The Lion had no way of knowing that these figures were actually the result of Guilliman's radical optimizations. Guilliman's exhaustion was born of the fact that even after his reforms, the administrative carcass of the Imperium remained bloated. Often, Guilliman resorted to bypassing dozens of departments to handle critical crises personally.

Countless worlds owed their survival to Guilliman's direct intervention as Lord Regent.

In the modern Imperium, if a Planetary Governor spots the seeds of a threat, he must file his reports instantly. The Astra Militarum, or the Emperor's Angels, might, in a "normal" scenario, respond months or even years after the initial plea for aid.
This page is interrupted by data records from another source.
Lemma validate_omit c vc : validate_single_shot_commit c = Ok vc → vc_omit_manifest vc = ssc_omit_manifest c.
Proof.
  unfold validate_single_shot_commit. intros (k & _ & Hc)%result_bind_Ok. cbv zeta in Hc.
  apply result_bind_Ok in Hc as ([id v] & _ & Hc). destruct (_ <? v); [done|]. destruct (existsb _ _); [done|]. by injection Hc as <-.
Qed.

(** The writes of a commit that stores its manifest. *)
Lemma pass2_manifest plan b k v m m' :
  pl_omit_manifest plan = false → pl_head_key plan = object_head_key b k → ovm_version_id (pl_manifest plan) = v → seg_ok v →
  pl_manifest_bytes plan = encode_manifest (pl_manifest plan) →
  len (encode_manifest (pl_manifest plan)) ≤ MAX_SINGLE_SHOT_TXN_BYTES → plain_manifest (pl_manifest plan) →
  single_shot_pass2 plan m = (m', Ok tt) →
  load_manifest v m' = (m', Ok (Some (encode_manifest (pl_manifest plan)))) ∧ same PREFIX_EC_PROFILE m m'.
Proof.
  intros Ho Ehk Ev Hv Eb Hlen Hplain E. unfold single_shot_pass2 in E. rewrite Ho, Eb, Ehk, Ev in E. cbv zeta in E.
  destruct (store_blob_load (object_version_key v) (object_version_chunk_prefix v) (object_version_chunk_key v)
    (encode_manifest (pl_manifest plan)) m) as (m0 & E0 & L0).
  - intros i j Hi Hj. by apply chunk_key_inj.
  - intros i _ Ei. apply (f_equal kspace) in Ei. discriminate Ei.
  - done.
  - unfold MAX_FDB_BLOB_CHUNK_BYTES, MAX_SINGLE_SHOT_TXN_BYTES in *. lia.
  - rewrite (M_bind_run _ _ _ _ _ E0) in E. 
    assert (pass2_rest plan b k m0 = (m', Ok tt)) as Er by (unfold pass2_rest; rewrite Ev; exact E).
    assert (∀ p, p ∉ REST → same p m0 m') as HS by (intros p Hp; by eapply touches_same; [apply pass2_rest_touches|exact Er|]).
    split.
    + rewrite load_manifest_run. f_equal. rewrite (load_manifest_ext v m0 m');
        [|apply HS; unfold REST; other_space..]. unfold load_manifest. by rewrite L0.
    + apply (same_trans _ m m0); [|apply HS; unfold REST; other_space].
      eapply touches_same; [apply store_blob_touches|exact E0|other_space].
Qed.

(** The commit's state and the manifest in it. *)
Lemma commit_manifest uuid c m m' h k :
  seg_ok (ovm_bucket_id (ssc_manifest c)) → seg_ok k → Forall fplan_ok (fragments (ovm_stripes (ssc_manifest c))) →
  normalize_object_key (ovm_key (ssc_manifest c)) = Ok k → ssc_omit_manifest c = false →
  plain_manifest (stored_manifest uuid k c) →
  commit_object_single_shot uuid c m = (m', Ok h) → head m (ovm_bucket_id (ssc_manifest c)) k = None →
  load_manifest (ovm_version_id (ssc_manifest c)) m' = (m', Ok (Some (encode_manifest (stored_manifest uuid k c)))) ∧
  head m' (ovm_bucket_id (ssc_manifest c)) k = Some (encode_object_head h) ∧
  oh_current_version_id h = ovm_version_id (ssc_manifest c) ∧ same PREFIX_EC_PROFILE m m'.
Proof.
  intros Hb Hks Hfs Hk Homit Hplain E Hnone.
  assert (oh_current_version_id h = ovm_version_id (ssc_manifest c) ∧
    head m' (ovm_bucket_id (ssc_manifest c)) k = Some (encode_object_head h)) as [Hcur Hhead].
  { apply commit_spec in E as (V & k' & HV & Ev & Ek & Hc & Hcase); [|done|by intros k' ?; assert (k' = k) as -> by congruence|done].
    assert (k' = k) as -> by congruence. split; [congruence|]. destruct Hcase as [[_ (x & Hx & _)]|(_ & _ & present & _ & Heff)]; [congruence|].
    rewrite (ce_head' _ _ _ _ _ _ _ _ Heff) by done. by rewrite decide_True. }
  unfold commit_object_single_shot in E. destruct (validate_single_shot_commit c) as [vc|] eqn:Evc; [|done].
  rewrite lift_Ok_bind, run_Ok in E. pose proof (validate_omit c vc Evc) as Eo. rewrite Homit in Eo.
  apply validate_Ok in Evc as (V & k' & HV & _ & _ & Ek & Em & Ev & Ehk & _). assert (k' = k) as -> by congruence.
  apply M_bind_Ok in E as (m1 & out & Hout & Ht). destruct out as [plan|h'|st]; [| |done].
  - apply pass1_ready in Hout as (-> & _ & _ & present & Hplan & _).
    pose proof (prepare_plan_ready _ _ _ _ Hplan) as (P1 & _ & _ & _ & P5 & _).
    apply prepare_plan_manifest in Hplan as (Q1 & Q2 & Q3). destruct (Q3 Eo) as [Q4 Q5]. rewrite Em in Q1, P5.
    assert (pl_manifest plan = stored_manifest uuid k c) as Q6 by exact Q1. rewrite Q6 in *.
    apply M_bind_Ok in Ht as (m2 & [] & E2 & [<- _]%pair_equal_spec).
    destruct (pass2_manifest plan (ovm_bucket_id (ssc_manifest c)) k (vt V) m m2) as [L Hs];
      [congruence|congruence|rewrite Q6; cbn in P5; congruence|apply vt_seg|by rewrite Q6|by rewrite Q6|by rewrite Q6|done|].
    rewrite Q6 in L. split; [by rewrite Ev|done].
  - apply pass1_idempotent in Hout as (x & Hx & _). rewrite Ehk in Hx. unfold head in Hnone. congruence.
Qed.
This systemic lag had cost the lives of millions of Imperial warriors. Often, a regiment would arrive at its destination expecting to handle a minor containment, perhaps a few Genestealers, a local cult, or a handful of Orks, only to find the task report was months out of date.
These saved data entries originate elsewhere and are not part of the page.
(* ===== verification/PlacementProps.v ===== *)
(** What computed placement promises: a full stripe on distinct failure domains or an error
    that counts them, the same answer for every arrangement of the roster, and few targets
    moved when the roster changes. *)
From S2P Require Import Prelude Bytes Sorts Fdb KmsStore Placement.

(** ** The order of candidates *)

Lemma bytes_leb_total a b : bytes_leb a b = true ∨ bytes_leb b a = true.
Proof.
  unfold bytes_leb. destruct (bytes_ltb b a) eqn:E; [|by left]. right. by rewrite (bytes_ltb_asym b a E).
Qed.

Lemma bytes_leb_trans a b c : bytes_leb a b = true → bytes_leb b c = true → bytes_leb a c = true.
Proof.
  unfold bytes_leb. rewrite !negb_true_iff. intros H1 H2. destruct (bytes_ltb c a) eqn:E; [|done].
  destruct (decide (a = b)) as [->|Hab]; [congruence|].
  destruct (bytes_ltb_total a b Hab) as [H|H]; [|congruence]. by rewrite (bytes_ltb_trans c a b) in H2.
Qed.

Lemma bytes_leb_antisym a b : bytes_leb a b = true → bytes_leb b a = true → a = b.
Proof.
  unfold bytes_leb. rewrite !negb_true_iff. intros H1 H2. destruct (decide (a = b)) as [|Hab]; [done|].
  destruct (bytes_ltb_total a b Hab); congruence.
Qed.

Section order.
Context (score : list byte → Z).

Lemma rank_leb_spec s t :
  rank_leb score s t = true ↔
  score (pt_target_id t) < score (pt_target_id s) ∨
  (score (pt_target_id s) = score (pt_target_id t) ∧ bytes_leb (pt_target_id s) (pt_target_id t) = true).
Proof. unfold rank_leb. rewrite orb_true_iff, andb_true_iff, Z.ltb_lt, Z.eqb_eq. done. Qed.

Lemma rank_leb_total s t : rank_leb score s t = true ∨ rank_leb score t s = true.
Proof.
  rewrite !rank_leb_spec. pose proof (bytes_leb_total (pt_target_id s) (pt_target_id t)).
  destruct (Z.lt_trichotomy (score (pt_target_id s)) (score (pt_target_id t))) as [?|[?|?]]; intuition lia.
Qed.

Lemma rank_leb_trans s t u : rank_leb score s t = true → rank_leb score t u = true → rank_leb score s u = true.
Proof.
  rewrite !rank_leb_spec. intros [H1|[H1 L1]] [H2|[H2 L2]]; [left; lia..|]. right. split; [lia|]. by eapply bytes_leb_trans.
Qed.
By the time the boots hit the ground, they would find a world already consumed: a hive-wide Genestealer infestation, a cult that had successfully summoned a daemonic incursion, or an entire world scoured clean by xenos pirates.

Faced with this perpetual catastrophe, the officials responsible for troop allocation had developed their own grim triage:

For a plea three months old: Dispatch a few regiments to investigate.

For a plea six months or older: Dispatch a full battlegroup.

For anything over a year: Petition for Adeptus Astartes intervention.

The logic was simple: Astartes held higher tactical autonomy. If they arrived and found the situation spiraling, they could bypass the Munitorum and call upon neighboring Chapters, a method far more precise than waiting for a clerk on Terra to shuffle a data-slate. If one waited for the Munitorum to process a reinforcement request, the initial garrison would be long dead before the ink was dry.

Of course, this led to its own inefficiencies. Battlegroups would occasionally arrive at a war zone only to find the local governor had already resolved the issue, or a passing fleet of Astartes had handled it on a whim. Entire armies spent years in transit for wars that were already over, while the governor's "Request Cancellation" sat at the bottom of a pile on Terra.

CRASH!

A literal mountain of parchment was swept aside as the three Primarchs finally met across a desk buried in fluttering documents.

The Lion, staring at Guilliman as he emerged from behind a wall of scrolls, froze. Then, his eyes fell upon the towering silhouette of Vulkan.

"By the Emperor... Vulkan!"

The Lion cast aside his frustration and his lingering resentment toward Guilliman. He moved around the desk with predatory speed to stand before his brother.

Vulkan stood his ground, watching his old comrade approach. His eyes were filled with a mixture of deep sorrow and a pained affection.

"Lion... it has been too long, brother. The years have been exceptionally cruel to you."

The Lion faltered at the raw emotion in Vulkan's voice. He managed a smile, though it was tinged with bitterness.

"It seems time has seen fit to leave its mark only on me."